• _WORK REQUIRED_:
Lines to return, exactly: from the line with "folders among the" to the line with "map WalkGroup.author groups = List.filter" in the entries below, both included.

• _DATA_:
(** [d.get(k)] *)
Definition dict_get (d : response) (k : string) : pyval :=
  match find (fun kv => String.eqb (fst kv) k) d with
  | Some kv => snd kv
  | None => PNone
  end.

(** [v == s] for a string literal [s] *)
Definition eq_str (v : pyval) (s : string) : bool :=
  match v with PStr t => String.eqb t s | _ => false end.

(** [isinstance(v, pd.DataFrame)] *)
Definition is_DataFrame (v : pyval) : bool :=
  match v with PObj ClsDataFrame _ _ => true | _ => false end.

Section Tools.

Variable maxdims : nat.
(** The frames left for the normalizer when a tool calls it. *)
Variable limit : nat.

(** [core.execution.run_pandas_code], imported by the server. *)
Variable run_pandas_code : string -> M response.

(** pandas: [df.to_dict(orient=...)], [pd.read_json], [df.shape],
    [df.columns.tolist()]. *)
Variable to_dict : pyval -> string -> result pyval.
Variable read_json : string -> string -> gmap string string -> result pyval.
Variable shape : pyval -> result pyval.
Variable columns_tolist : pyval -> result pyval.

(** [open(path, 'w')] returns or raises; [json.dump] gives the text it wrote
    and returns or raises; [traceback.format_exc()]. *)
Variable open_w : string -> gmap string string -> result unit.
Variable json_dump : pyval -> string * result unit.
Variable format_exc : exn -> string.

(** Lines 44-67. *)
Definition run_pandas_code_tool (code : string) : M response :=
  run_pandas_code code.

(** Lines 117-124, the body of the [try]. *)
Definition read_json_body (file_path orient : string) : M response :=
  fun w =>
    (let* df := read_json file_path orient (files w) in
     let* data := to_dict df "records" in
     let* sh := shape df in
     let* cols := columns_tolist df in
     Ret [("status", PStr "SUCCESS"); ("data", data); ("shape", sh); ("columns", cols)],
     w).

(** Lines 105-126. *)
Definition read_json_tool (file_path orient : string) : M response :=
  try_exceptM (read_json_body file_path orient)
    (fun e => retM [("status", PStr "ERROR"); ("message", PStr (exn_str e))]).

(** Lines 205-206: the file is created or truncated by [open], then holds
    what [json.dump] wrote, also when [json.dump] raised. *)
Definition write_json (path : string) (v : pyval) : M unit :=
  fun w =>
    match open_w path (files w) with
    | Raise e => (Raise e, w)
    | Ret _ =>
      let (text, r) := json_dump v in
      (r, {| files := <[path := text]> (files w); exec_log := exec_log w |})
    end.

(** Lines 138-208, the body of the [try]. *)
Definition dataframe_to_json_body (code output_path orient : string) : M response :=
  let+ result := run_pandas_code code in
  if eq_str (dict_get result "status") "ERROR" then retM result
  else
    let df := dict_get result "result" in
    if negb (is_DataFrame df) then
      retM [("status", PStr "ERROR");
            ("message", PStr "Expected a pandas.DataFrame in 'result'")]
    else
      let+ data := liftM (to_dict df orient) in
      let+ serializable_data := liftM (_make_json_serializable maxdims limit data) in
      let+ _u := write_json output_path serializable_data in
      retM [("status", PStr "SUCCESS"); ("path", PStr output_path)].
==
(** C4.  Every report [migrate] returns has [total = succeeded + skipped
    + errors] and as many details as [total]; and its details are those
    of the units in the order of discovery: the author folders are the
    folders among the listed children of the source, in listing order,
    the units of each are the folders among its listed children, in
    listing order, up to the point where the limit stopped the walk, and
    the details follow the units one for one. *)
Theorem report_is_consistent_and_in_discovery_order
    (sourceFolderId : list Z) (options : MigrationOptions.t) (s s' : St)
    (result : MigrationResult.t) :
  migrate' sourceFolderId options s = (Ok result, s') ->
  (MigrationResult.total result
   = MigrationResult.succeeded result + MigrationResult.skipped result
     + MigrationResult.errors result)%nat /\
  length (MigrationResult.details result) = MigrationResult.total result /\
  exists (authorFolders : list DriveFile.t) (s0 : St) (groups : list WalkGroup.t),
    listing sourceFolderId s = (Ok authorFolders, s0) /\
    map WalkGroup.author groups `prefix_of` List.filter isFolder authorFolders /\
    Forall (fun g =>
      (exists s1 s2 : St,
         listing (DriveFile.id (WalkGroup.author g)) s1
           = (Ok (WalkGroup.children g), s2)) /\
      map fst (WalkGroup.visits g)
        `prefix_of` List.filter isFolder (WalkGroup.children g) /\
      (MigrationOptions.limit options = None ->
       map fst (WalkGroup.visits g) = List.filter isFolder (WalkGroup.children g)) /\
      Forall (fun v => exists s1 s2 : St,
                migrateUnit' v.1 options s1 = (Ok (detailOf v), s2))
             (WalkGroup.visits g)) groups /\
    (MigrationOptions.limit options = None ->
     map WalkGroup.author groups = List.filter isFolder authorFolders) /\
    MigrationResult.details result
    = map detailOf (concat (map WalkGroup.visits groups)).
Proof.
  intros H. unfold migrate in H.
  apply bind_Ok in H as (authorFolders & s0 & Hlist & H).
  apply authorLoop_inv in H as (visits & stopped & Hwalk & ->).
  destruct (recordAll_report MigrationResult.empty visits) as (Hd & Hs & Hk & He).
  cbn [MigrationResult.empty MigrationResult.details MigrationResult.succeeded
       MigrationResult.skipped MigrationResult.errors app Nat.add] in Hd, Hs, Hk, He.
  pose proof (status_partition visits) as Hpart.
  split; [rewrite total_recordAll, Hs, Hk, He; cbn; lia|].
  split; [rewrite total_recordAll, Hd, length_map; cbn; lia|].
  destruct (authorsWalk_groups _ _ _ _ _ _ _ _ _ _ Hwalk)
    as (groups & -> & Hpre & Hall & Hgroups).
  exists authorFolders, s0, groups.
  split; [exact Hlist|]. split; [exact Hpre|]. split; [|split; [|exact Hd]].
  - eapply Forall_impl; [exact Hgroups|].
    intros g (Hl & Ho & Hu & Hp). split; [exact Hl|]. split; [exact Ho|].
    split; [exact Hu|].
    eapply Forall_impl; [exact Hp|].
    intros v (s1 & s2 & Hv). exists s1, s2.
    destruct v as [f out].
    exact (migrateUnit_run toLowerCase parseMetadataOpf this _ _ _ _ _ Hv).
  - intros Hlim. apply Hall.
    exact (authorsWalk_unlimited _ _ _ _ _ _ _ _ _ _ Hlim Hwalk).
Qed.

• _RESULT OF THIS TASK_:
    folders among the listed children of the source, in listing order,
    the units of each are the folders among its listed children, in
    listing order, up to the point where the limit stopped the walk, and
    the details follow the units one for one. *)
Theorem report_is_consistent_and_in_discovery_order
    (sourceFolderId : list Z) (options : MigrationOptions.t) (s s' : St)
    (result : MigrationResult.t) :
  migrate' sourceFolderId options s = (Ok result, s') ->
  (MigrationResult.total result
   = MigrationResult.succeeded result + MigrationResult.skipped result
     + MigrationResult.errors result)%nat /\
  length (MigrationResult.details result) = MigrationResult.total result /\
  exists (authorFolders : list DriveFile.t) (s0 : St) (groups : list WalkGroup.t),
    listing sourceFolderId s = (Ok authorFolders, s0) /\
    map WalkGroup.author groups `prefix_of` List.filter isFolder authorFolders /\
    Forall (fun g =>
      (exists s1 s2 : St,
         listing (DriveFile.id (WalkGroup.author g)) s1
           = (Ok (WalkGroup.children g), s2)) /\
      map fst (WalkGroup.visits g)
        `prefix_of` List.filter isFolder (WalkGroup.children g) /\
      (MigrationOptions.limit options = None ->
       map fst (WalkGroup.visits g) = List.filter isFolder (WalkGroup.children g)) /\
      Forall (fun v => exists s1 s2 : St,
                migrateUnit' v.1 options s1 = (Ok (detailOf v), s2))
             (WalkGroup.visits g)) groups /\
    (MigrationOptions.limit options = None ->
     map WalkGroup.author groups = List.filter isFolder authorFolders) /\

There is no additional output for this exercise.